すべての所得から所得控除を差し引いた金額が課税の対象で、課税所得の金額に応じた税率を用いて算出します。
所得税の税率には「超過累進税率」が採用され、所得が増えるほど税率も上がる仕組みです。
なお、令和19年12月31日までの所得には、所得税と併せて「復興特別所得税」が課税されます。
個人住民税
個人住民税とは、自身が居住する地域の行政サービスを維持するために個人へ課される地方税です。
「市町村民税」と「道府県民税」に分かれ、納税者はまとめて市町村に納めます。
また、個人住民税は「所得割」と「均等割」の2種類があり、所得割は所得に応じて課税される一方、均等割は所得にかかわらず定額で課税されます。
個人事業税
個人事業税とは、個人が行う事業に課される地方税です。
一部を除いてほとんどの事業が課税対象で、税率は事業によって3〜5%と差があります。
なお、事業所得が290万円以下の場合は、課税されません。
消費税
消費税とは、商品やサービスの消費者に課される国税です。
事業者は、「売上にかかる消費税額」から「仕入れにかかる消費税額」を差し引いた金額を納めます。
なお、個人事業主の場合は、前々年の課税売上高が1,000万円以下または前年の1月1日から6月30日までの課税売上高または給与の額のいずれかが1,000万円以下であれば、納税義務が免除されます。
法人の場合
法人が喫茶店を経営する場合にかかる税金は、「法人税」「法人事業税」「法人住民税」「消費税」の4種類です。
それぞれを詳しく解説します。
法人税
法人税とは、法人が事業で得た所得に課される国税です。
益金から損金を差し引いた金額が課税の対象で、課税所得の金額に応じた税率を用いて算出します。
税率は法人の種類や規模によって差があるものの、所得税とは異なりほぼ一律です。
法人住民税
法人住民税とは、個人住民税と同じく地域の行政サービスを維持するために課される地方税です。
「市町村民税」と「道府県民税」に分かれ、事業所が位置する都道府県・市町村に納めます。
また、法人住民税は「法人税割」と「均等割」の2種類があり、法人税割は法人税の金額に応じて課税される一方、均等割は資本金や従業員の数に応じて定額で課税されます。
法人事業税
法人事業税とは、法人が行う事業に課される地方税です。
「付加価値割」「資本割」「所得割」「収入割」の4種類があり、法人の種類や規模に応じて課税されます。
なお、法人事業税は翌年の損金に算入できるという特徴をもちます。
消費税
消費税とは、商品やサービスの消費者に課される国税です。
個人・法人共通で、「売上にかかる消費税額」から「仕入れにかかる消費税額」を差し引いた金額を納めます。

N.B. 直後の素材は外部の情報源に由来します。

Lemma preserves_save_model name :
  preserves (save_model save_path name).
Proof.
  intros w. unfold save_model, bind, gets, lift, getitem, on_env, modify,
    torch_save, set_sd. simpl.
  destruct (dict_get "model" (config (genv w))) as [ms|] eqn:Hm;
    simpl; [|apply R_refl].
  destruct ms; simpl; try apply R_refl.
  rewrite dict_get_set_ne by done.
  destruct (dict_get "optimizer" (config (genv w))) as [os|] eqn:Ho; simpl.
  2:{ apply (R_spec (genv w)); auto. }
  assert (Hstep1 := R_spec (genv w) "model" d (model_state_dict (model w))
                      (or_introl eq_refl) Hm).
  destruct os; simpl; try exact Hstep1.
  eapply R_trans; [exact Hstep1|].
  eapply R_trans; [|apply R_save].
  match goal with |- R ?e _ =>
    assert (Hstep2 := R_spec e "optimizer" d0
                        (optimizer_state_dict (optimizer w))
                        (or_intror eq_refl)) end.
  simpl in Hstep2. apply Hstep2.
  by rewrite dict_get_set_ne.
Qed.

Lemma preserves_update_best eval_type r max_val_v :
  preserves (update_best save_path eval_type r max_val_v).
Proof.
  unfold update_best.
  destruct (negb (str_eq eval_type "ber"));
    [destruct (fgt (result1 r) max_val_v)
    |destruct (flt (result3 r) max_val_v)];
    try apply preserves_ret;
    (apply preserves_bind;
     [apply preserves_save_model | intros; apply preserves_ret]).
Qed.

Lemma preserves_validate val_loader epoch_start epoch_max
    log_info max_val_v epoch :
  preserves (validate save_path val_loader epoch_start epoch_max log_info
               max_val_v epoch).
Proof.
  unfold validate.
  repeat first
    [ apply preserves_eval_psnr
    | apply preserves_update_best
    | apply preserves_emit; exact I
    | preserves_step ].
Qed.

なお、法人の場合は、前々事業年度の課税売上高が1,000万円以下または前事業年度開始日から6か月間の課税売上高または給与の額のいずれかが1,000万円以下であれば、納税義務が免除されます。
喫茶店の経営者ができる税金対策5つ
ここからは、喫茶店の経営者ができる税金対策を5つ解説します。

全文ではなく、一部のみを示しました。